Without further ado, here's the initial implementation:

(require '[clojure.core.async :as a])

(defn leaky-chan
  [buffer-size leakage-ratio-per-sec]
  (let [c (a/chan (a/buffer buffer-size))
        leakage-n (int (* buffer-size leakage-ratio-per-sec))]
    (a/go-loop [closed? false]
      (when-not closed?
        (a/<! (a/timeout 1000))
        (recur (loop [i leakage-n]
                 (when (pos? i)
                   (a/alt! c ([v] (if v
                                    (recur (dec i)) ; Value dropped, go drop another.
                                    true ; nil returned instantly = channel closed
                           :default false ; take blocked = channel empty, continue.
                           :priority true))))))
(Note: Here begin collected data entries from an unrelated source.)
(** [s.split(c)] for a one-character separator: never empty. *)
Fixpoint split (c : ascii) (s : string) : list string :=
  match s with
  | EmptyString => [EmptyString]
  | String a s' =>
      if Ascii.eqb a c then EmptyString :: split c s'
      else match split c s' with
           | [] => [String a EmptyString]
           | w :: ws => String a w :: ws
           end
  end.

(** [sep.join(l)] *)
Fixpoint join (sep : string) (l : list string) : string :=
  match l with
  | [] => EmptyString
  | [w] => w
  | w :: ws => w +:+ sep +:+ join sep ws
  end.

(** [l[-1]] on the answer of [split], which has a last element. *)
Definition last_piece (l : list string) : string := List.last l EmptyString.

(** [sub in s] *)
Fixpoint contains (sub s : string) : bool :=
  startswith sub s ||
  match s with
  | EmptyString => false
  | String _ s' => contains sub s'
  end.

(** [s.replace(old, new)]: the occurrences of [old] are replaced from left to
    right without overlap; [skip] counts the characters of a matched
    occurrence that are still to be passed over. *)
Fixpoint replace_from (old new s : string) (skip : nat) : string :=
  match s with
  | EmptyString => EmptyString
  | String a s' =>
      match skip with
      | S k => replace_from old new s' k
      | O => if startswith old s
             then new +:+ replace_from old new s' (String.length old - 1)
             else String a (replace_from old new s' 0)
      end
  end.

Fixpoint intersperse_all (new s : string) : string :=
  match s with
  | EmptyString => EmptyString
  | String a s' => String a (new +:+ intersperse_all new s')
  end.

Definition replace (old new s : string) : string :=
  match old with
  | EmptyString => new +:+ intersperse_all new s
  | _ => replace_from old new s 0
  end.

(** The texts are held as UTF-8.  [str.strip()] removes from both ends the
    characters for which [str.isspace()] holds: U+0009 to U+000D, U+001C to
    U+0020, U+0085, U+00A0, U+1680, U+2000 to U+200A, U+2028, U+2029, U+202F,
    U+205F and U+3000.  The first group is of one byte, U+0085 and U+00A0 are
    of two and the others of three. *)
Definition is_space (a : ascii) : bool :=
  let n := Ascii.nat_of_ascii a in
  (n =? 32)%nat || ((9 <=? n)%nat && (n <=? 13)%nat) ||
  ((28 <=? n)%nat && (n <=? 31)%nat).

Definition is_space2 (a b : ascii) : bool :=
  let m := Ascii.nat_of_ascii a in
  let n := Ascii.nat_of_ascii b in
  (m =? 194)%nat && ((n =? 133)%nat || (n =? 160)%nat).

Definition is_space3 (a b c : ascii) : bool :=
  let l := Ascii.nat_of_ascii a in
  let m := Ascii.nat_of_ascii b in
  let n := Ascii.nat_of_ascii c in
  ((l =? 225)%nat && (m =? 154)%nat && (n =? 128)%nat) ||
  ((l =? 226)%nat && (m =? 128)%nat &&
   (((128 <=? n)%nat && (n <=? 138)%nat) || (n =? 168)%nat || (n =? 169)%nat
    || (n =? 175)%nat)) ||
  ((l =? 226)%nat && (m =? 129)%nat && (n =? 159)%nat) ||
  ((l =? 227)%nat && (m =? 128)%nat && (n =? 128)%nat).

(** The white space is taken off the front of [s]; with [backwards] the
    bytes of [s] are in reverse order, and so are those of each character. *)
Fixpoint strip_front (backwards : bool) (s : string) : string :=
  match s with
  | EmptyString => EmptyString
  | String a s1 =>
      if is_space a then strip_front backwards s1
      else
        match s1 with
        | EmptyString => s
        | String b s2 =>
            if (if backwards then is_space2 b a else is_space2 a b)
            then strip_front backwards s2
            else
              match s2 with
              | EmptyString => s
              | String c s3 =>
                  if (if backwards then is_space3 c b a else is_space3 a b c)
                  then strip_front backwards s3
                  else s
              end
        end
  end.

Definition lstrip (s : string) : string := strip_front false s.

Definition rstrip (s : string) : string :=
  String.rev (strip_front true (String.rev s)).

(** [s.strip()] *)
Definition strip (s : string) : string := rstrip (lstrip s).

(** [str(n)] for an integer. *)
Definition of_int (n : Z) : string := pretty n.

Fixpoint zeros (n : nat) : string :=
  match n with
  | O => EmptyString
  | S n' => String "0"%char (zeros n')
  end.

(** [s.zfill(width)]: zeros go after a leading sign. *)
Definition zfill (width : Z) (s : string) : string :=
  let missing := Z.to_nat (width - Z.of_nat (String.length s)) in
  match s with
  | String a s' =>
      if Ascii.eqb a "-"%char || Ascii.eqb a "+"%char
      then String a (zeros missing +:+ s')
      else zeros missing +:+ s
  | EmptyString => zeros missing
  end.

(** Truth value of a string. *)
Definition nonempty (s : string) : bool :=
  match s with
  | EmptyString => false
  | _ => true
  end.

End Str.

(** A plug names an attribute of a node; it stands for the text
    [f"{node}.{attr}"] that the scripts hand to the host. *)
Record plug : Type := Plug { plug_node : string; plug_attr : string }.

Global Instance plug_eq_dec : EqDecision plug.
Proof. solve_decision. Defined.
The code is quite straightforward. We create a channel with a fixed-size buffer. The second argument to the function is the ratio (0.0–1.0) of buffer size that has to be discarded each second. From that, we calculate the actual number of items to be dropped. In the end, we return the channel. The tricky part is the goroutine that in a loop waits for a second and then tries to drop N items from the channel. Let's examine it more thoroughly.
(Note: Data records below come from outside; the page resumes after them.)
(** * Snowflake database backend for Django: [snowflake/base.py]

    A shallow embedding of [DatabaseWrapper] and [CursorDebugWrapper].
    The backend is glue between the host framework and the driver, so the
    embedding is a state-and-exception monad over the wrapper object, with
    every call that leaves the module (settings lookups, driver calls, the
    debug-logging scope) recorded in a chronological event trace.  The
    driver itself is a parameter: a record of oracles that say, given the
    history so far, what each driver call returns or raises. *)

From Stdlib Require Import ZArith.
From stdpp Require Import base strings gmap list.

Open Scope string_scope.

(** ** Python values and exceptions *)

(** The values a settings entry or a positional argument can hold. *)
Inductive pyval :=
| PyNone
| PyBool (b : bool)
| PyInt (z : Z)
| PyStr (s : string).

(** Python truth value testing, as used by [if settings_dict[...]:]. *)
Definition truthy (v : pyval) : bool :=
  match v with
  | PyNone => false
  | PyBool b => b
  | PyInt z => negb (z =? 0)%Z
  | PyStr s => match s with EmptyString => false | String _ _ => true end
  end.

(** The exception classes that occur in the module.  [Database_Error]
    stands for any instance of the driver's [Database.Error];
    [WrappedDatabaseError] is the host framework's database error. *)
Inductive exc :=
| KeyError (key : string)
| AttributeError (msg : string)
| ImproperlyConfigured (msg : string)
| SynchronousOnlyOperation (msg : string)
| Database_Error (msg : string)
| WrappedDatabaseError (msg : string)
| OtherException (msg : string).

(** [issubclass(type(e), Database.Error)] *)
Definition is_Database_Error (e : exc) : bool :=
  match e with Database_Error _ => true | _ => false end.

Inductive outcome (A : Type) :=
| Ok (a : A)
| Raise (e : exc).
Arguments Ok {A} a.
Arguments Raise {A} e.

(** ** Events, the wrapper object and the driver *)

(** Connections, cursors and file objects are opaque driver objects. *)
Definition handle := nat.

Inductive event :=
| EvGetItem (key : string)                         (* settings_dict[key] *)
| EvConnect (kwargs : gmap string pyval)           (* Database.connect with keyword arguments *)
| EvCursor (conn : handle) (args : list pyval)     (* conn.cursor with positional arguments *)
| EvCursorSetAttr (cur : handle) (attr : string)   (* cur.attr = ... *)
| EvCursorClose (cur : handle)                     (* leaving [with ... as cursor] *)
| EvSetAutocommit (conn : handle) (b : bool)       (* conn.autocommit = b *)
| EvExecute (cur : handle) (sql : string)          (* cur.execute(sql) *)
| EvCopyExpert (cur : handle) (sql : string) (file : handle) (args : list pyval)
| EvCopyTo (cur : handle) (file : handle) (table : string)
           (args : list pyval) (kwargs : list (string * pyval))
| EvDebugEnter (sql : string)                      (* entering debug_sql(sql) *)
| EvDebugExit (sql : string).                      (* leaving debug_sql(sql) *)

(** The driver's connection object with its [autocommit] attribute. *)
Record connection_obj := {
  conn_handle : handle;
  autocommit : bool
}.

(** [self] of [DatabaseWrapper], together with the execution context
    (whether an event loop is running in this thread) and the trace. *)
Record world := {
  settings_dict : gmap string pyval;
  connection : option connection_obj;
  in_event_loop : bool;
  trace : list event
}.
The central piece of logic is in the alt! call. We try to take a value from the channel, non-blockingly. It is ensured by the :default value and :priority true option. If alt! goes through the first path, and value is non-nil — it means that we dropped a value. If the value is nil, it means that the channel is closed, and we prematurely stop the inner loop and return true to the outer recur, thus stopping the whole goroutine. This way, the leaking goroutine won't run forever but will end when the channel closes. Finally, if :default path is chosen, it means that the take has blocked, ergo the channel is already empty — try again in the next second.

It might seem that the scary alt! construct can be replaced by poll! here. poll! is a non-blocking take that immediately returns the value, or nil if it couldn't get one. The problem is, poll! doesn't distinguish between a closed channel and an empty channel. If we used poll!, we wouldn't be able to control the leaking goroutine by closing the channel.

Alright, let's try our new channel out:

(def c (leaky-chan 100 0.01)) ; Make a channel with buffer 100 which discards 1%
                              ; of the buffer size per second. 100 * 0.01 = 1
                              ; value dropped per second.

(dotimes [i 100] (a/>!! c i)) ; Put 100 values onto the channel. Values begin to drip.

(repeatedly 10 #(a/<!! c)) ; Take 10 values from the channel.
=> (2 3 4 5 6 7 8 9 10 11) ; Apparently, the first two values have leaked out.

(repeatedly 10 #(a/<!! c)) ; Take another 10 values.
=> (17 18 19 20 21 22 23 24 25 26) ; While we were messing around, even more values slipped away.

(dotimes [i 100] (a/>!! c i)) ; Put another 100 values onto the channel. This
                              ; call will block until the whole initial batch
                              ; leaks out. Backpressure works.

Two improvements could be made to this implementation (but are outside the scope of this post). First, instead of dropping [possibly] large chunks of data each second, we could intelligently change the delay between leaks based on the leak ratio. The second improvement would be to dynamically control the leak ratio based on the activity of the consumers. For example, we could internally tag each value with a timestamp, and then define leakage as the maximum time that a task may stay in the buffer till it's dropped.

This is it. I'm sure that my case is very contrived, so such leaky channels are very unlikely to be usable anywhere else. However, I enjoyed solving this task and took it as an opportunity to appreciate core.async even more. Cheers!